**What this task involves:** Beneath this line is the data. Output exactly the lines from the line with "b => Z.eqb a b" to the line with "- [clean_noncommercial.py] is", both ends included, and nothing more.

Stored data
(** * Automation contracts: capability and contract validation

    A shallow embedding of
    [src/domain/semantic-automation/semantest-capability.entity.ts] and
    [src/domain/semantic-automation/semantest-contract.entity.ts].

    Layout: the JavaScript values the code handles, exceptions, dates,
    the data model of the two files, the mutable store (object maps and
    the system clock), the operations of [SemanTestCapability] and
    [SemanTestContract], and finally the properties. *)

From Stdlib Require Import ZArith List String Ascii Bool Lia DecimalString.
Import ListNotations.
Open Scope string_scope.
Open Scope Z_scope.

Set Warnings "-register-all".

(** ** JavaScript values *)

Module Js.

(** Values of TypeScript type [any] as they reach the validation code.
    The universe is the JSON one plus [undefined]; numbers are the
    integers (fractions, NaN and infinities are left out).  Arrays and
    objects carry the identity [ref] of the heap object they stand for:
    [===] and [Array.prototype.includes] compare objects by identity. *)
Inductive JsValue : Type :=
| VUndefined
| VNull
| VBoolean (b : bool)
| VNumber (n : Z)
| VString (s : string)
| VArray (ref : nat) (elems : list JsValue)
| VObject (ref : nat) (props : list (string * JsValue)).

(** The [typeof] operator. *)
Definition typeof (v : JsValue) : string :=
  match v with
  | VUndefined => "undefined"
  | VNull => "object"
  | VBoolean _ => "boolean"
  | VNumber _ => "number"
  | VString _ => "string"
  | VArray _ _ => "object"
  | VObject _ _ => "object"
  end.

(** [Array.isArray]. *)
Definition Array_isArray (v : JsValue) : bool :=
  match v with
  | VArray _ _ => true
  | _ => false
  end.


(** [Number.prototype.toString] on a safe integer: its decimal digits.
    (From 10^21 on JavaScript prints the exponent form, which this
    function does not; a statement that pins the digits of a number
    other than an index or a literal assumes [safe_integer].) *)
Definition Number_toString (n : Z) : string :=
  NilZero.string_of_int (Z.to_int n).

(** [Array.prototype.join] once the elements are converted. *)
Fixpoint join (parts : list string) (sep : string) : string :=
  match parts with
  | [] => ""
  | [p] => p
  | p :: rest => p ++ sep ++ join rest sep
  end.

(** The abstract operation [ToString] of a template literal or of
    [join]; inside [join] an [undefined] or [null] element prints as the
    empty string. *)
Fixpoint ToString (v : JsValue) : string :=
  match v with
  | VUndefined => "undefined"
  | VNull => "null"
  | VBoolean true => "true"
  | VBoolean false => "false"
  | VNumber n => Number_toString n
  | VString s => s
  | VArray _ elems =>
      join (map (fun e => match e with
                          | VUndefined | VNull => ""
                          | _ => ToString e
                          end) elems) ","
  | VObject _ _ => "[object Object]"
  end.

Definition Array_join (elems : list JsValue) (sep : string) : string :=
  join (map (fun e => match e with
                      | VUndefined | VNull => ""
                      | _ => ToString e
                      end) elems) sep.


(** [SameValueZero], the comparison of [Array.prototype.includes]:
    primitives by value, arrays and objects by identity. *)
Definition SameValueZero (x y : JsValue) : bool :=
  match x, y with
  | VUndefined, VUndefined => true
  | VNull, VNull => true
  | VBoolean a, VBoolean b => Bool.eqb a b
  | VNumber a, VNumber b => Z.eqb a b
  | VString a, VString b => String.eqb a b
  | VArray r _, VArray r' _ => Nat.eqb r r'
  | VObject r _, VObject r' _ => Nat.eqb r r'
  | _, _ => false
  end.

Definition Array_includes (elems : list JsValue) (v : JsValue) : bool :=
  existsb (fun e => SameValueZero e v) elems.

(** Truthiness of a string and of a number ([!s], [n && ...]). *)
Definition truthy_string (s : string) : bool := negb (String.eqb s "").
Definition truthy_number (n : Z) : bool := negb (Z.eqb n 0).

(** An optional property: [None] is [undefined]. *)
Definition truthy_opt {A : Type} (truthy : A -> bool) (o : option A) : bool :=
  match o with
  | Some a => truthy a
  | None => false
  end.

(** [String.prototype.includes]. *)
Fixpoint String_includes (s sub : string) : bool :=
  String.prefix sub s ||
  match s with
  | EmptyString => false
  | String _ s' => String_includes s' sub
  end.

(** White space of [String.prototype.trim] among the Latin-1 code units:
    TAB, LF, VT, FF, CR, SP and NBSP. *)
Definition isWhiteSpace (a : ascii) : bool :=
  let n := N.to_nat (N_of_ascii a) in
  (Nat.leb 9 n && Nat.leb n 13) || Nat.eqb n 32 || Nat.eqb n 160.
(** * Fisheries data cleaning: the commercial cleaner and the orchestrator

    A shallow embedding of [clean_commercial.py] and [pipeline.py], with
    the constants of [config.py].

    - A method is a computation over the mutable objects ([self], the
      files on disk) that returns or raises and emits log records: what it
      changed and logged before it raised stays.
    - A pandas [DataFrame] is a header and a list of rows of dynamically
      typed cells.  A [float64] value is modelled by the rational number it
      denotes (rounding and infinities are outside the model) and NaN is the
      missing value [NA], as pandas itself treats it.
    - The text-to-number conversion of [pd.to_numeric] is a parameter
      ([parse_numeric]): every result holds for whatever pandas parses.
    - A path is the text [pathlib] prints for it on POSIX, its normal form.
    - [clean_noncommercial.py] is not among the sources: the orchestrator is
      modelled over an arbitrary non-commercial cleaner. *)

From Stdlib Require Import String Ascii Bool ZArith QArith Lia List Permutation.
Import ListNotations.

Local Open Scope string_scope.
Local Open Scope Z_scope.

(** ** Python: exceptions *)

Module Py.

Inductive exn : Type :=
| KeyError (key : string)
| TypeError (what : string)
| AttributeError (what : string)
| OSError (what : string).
--
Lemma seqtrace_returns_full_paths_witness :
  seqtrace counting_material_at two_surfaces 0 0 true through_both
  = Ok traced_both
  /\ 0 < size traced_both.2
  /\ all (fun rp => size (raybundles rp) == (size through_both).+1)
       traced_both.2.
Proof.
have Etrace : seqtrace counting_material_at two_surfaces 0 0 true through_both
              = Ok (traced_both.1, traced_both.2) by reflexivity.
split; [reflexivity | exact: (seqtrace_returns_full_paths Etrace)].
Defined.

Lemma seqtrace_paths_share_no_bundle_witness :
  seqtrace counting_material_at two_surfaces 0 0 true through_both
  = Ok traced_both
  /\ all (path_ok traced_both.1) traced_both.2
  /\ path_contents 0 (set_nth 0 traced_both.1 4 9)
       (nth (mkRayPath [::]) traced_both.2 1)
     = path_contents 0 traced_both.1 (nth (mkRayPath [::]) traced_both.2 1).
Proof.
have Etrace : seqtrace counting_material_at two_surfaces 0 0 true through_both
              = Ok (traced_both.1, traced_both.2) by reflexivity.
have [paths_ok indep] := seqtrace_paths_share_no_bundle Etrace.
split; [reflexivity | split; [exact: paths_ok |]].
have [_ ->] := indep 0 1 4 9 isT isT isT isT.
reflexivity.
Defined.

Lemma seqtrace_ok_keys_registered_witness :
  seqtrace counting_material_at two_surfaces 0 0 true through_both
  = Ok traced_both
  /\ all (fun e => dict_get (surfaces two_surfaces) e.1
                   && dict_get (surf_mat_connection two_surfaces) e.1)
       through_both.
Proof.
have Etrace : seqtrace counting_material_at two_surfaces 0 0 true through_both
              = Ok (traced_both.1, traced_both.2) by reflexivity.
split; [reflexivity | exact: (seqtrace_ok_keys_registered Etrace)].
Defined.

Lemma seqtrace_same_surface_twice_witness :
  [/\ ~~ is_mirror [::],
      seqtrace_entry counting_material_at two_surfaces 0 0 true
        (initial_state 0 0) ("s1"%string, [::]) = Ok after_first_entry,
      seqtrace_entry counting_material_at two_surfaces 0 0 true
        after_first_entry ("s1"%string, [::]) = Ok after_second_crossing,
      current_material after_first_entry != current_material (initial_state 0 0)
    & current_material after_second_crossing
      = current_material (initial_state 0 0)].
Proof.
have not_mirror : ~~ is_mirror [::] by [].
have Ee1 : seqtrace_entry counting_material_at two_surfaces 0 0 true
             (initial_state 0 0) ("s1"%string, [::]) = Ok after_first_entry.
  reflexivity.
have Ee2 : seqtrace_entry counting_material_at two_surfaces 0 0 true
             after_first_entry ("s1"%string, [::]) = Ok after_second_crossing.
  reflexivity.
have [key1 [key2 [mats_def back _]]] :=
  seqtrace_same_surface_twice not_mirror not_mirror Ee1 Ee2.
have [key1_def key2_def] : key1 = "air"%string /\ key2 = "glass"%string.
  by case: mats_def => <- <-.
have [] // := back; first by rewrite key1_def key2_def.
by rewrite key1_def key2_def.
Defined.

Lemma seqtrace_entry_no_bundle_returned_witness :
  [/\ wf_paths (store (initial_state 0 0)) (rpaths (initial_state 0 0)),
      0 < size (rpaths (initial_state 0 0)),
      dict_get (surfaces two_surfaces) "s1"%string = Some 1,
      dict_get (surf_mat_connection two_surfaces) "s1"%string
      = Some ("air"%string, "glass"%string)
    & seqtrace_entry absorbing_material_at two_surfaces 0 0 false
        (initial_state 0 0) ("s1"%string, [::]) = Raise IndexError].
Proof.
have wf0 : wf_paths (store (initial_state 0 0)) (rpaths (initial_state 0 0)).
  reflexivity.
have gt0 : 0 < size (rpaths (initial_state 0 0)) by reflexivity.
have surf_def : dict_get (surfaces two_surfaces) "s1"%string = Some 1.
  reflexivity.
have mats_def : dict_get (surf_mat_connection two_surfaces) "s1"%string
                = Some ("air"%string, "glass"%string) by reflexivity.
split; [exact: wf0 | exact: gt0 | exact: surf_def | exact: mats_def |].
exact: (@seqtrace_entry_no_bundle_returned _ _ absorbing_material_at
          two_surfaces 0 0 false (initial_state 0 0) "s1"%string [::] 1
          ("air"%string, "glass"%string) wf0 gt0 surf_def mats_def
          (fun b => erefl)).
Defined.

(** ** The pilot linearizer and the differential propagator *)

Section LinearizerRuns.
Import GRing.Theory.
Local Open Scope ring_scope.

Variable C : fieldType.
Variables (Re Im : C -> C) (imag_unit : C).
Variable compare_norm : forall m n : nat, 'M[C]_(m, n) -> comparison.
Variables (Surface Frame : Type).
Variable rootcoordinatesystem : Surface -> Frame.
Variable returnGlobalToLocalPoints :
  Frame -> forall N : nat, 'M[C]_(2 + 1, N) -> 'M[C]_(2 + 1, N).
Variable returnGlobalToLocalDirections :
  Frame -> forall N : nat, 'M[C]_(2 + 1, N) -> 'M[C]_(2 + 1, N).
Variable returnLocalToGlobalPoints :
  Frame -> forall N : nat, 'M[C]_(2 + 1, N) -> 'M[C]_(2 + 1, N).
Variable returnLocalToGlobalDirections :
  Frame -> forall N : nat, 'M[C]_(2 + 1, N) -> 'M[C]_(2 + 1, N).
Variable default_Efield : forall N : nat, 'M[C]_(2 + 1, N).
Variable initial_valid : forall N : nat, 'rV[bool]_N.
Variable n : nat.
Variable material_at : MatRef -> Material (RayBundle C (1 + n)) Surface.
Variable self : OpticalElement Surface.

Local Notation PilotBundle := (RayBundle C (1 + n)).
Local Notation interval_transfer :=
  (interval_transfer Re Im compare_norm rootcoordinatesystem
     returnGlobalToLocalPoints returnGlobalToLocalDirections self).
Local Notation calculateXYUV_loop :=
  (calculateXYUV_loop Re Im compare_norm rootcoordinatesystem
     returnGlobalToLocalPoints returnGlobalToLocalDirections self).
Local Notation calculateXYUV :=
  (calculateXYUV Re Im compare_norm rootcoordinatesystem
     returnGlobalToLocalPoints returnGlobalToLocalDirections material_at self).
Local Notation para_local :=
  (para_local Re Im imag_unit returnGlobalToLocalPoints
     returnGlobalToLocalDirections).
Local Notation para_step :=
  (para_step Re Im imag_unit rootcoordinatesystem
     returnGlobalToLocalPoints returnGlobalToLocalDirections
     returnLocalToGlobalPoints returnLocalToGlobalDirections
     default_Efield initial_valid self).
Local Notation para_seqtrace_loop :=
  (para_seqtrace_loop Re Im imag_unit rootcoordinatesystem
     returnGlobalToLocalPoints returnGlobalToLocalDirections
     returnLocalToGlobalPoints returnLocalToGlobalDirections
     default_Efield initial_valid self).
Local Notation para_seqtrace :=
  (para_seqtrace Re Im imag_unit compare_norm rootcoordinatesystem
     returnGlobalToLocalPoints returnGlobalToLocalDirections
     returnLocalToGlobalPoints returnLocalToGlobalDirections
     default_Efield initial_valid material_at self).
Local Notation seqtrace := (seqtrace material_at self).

**Final answer:**
  | VNumber a, VNumber b => Z.eqb a b
  | VString a, VString b => String.eqb a b
  | VArray r _, VArray r' _ => Nat.eqb r r'
  | VObject r _, VObject r' _ => Nat.eqb r r'
  | _, _ => false
  end.

Definition Array_includes (elems : list JsValue) (v : JsValue) : bool :=
  existsb (fun e => SameValueZero e v) elems.

(** Truthiness of a string and of a number ([!s], [n && ...]). *)
Definition truthy_string (s : string) : bool := negb (String.eqb s "").
Definition truthy_number (n : Z) : bool := negb (Z.eqb n 0).

(** An optional property: [None] is [undefined]. *)
Definition truthy_opt {A : Type} (truthy : A -> bool) (o : option A) : bool :=
  match o with
  | Some a => truthy a
  | None => false
  end.

(** [String.prototype.includes]. *)
Fixpoint String_includes (s sub : string) : bool :=
  String.prefix sub s ||
  match s with
  | EmptyString => false
  | String _ s' => String_includes s' sub
  end.

(** White space of [String.prototype.trim] among the Latin-1 code units:
    TAB, LF, VT, FF, CR, SP and NBSP. *)
Definition isWhiteSpace (a : ascii) : bool :=
  let n := N.to_nat (N_of_ascii a) in
  (Nat.leb 9 n && Nat.leb n 13) || Nat.eqb n 32 || Nat.eqb n 160.
(** * Fisheries data cleaning: the commercial cleaner and the orchestrator

    A shallow embedding of [clean_commercial.py] and [pipeline.py], with
    the constants of [config.py].

    - A method is a computation over the mutable objects ([self], the
      files on disk) that returns or raises and emits log records: what it
      changed and logged before it raised stays.
    - A pandas [DataFrame] is a header and a list of rows of dynamically
      typed cells.  A [float64] value is modelled by the rational number it
      denotes (rounding and infinities are outside the model) and NaN is the
      missing value [NA], as pandas itself treats it.
    - The text-to-number conversion of [pd.to_numeric] is a parameter
      ([parse_numeric]): every result holds for whatever pandas parses.
    - A path is the text [pathlib] prints for it on POSIX, its normal form.
    - [clean_noncommercial.py] is not among the sources: the orchestrator is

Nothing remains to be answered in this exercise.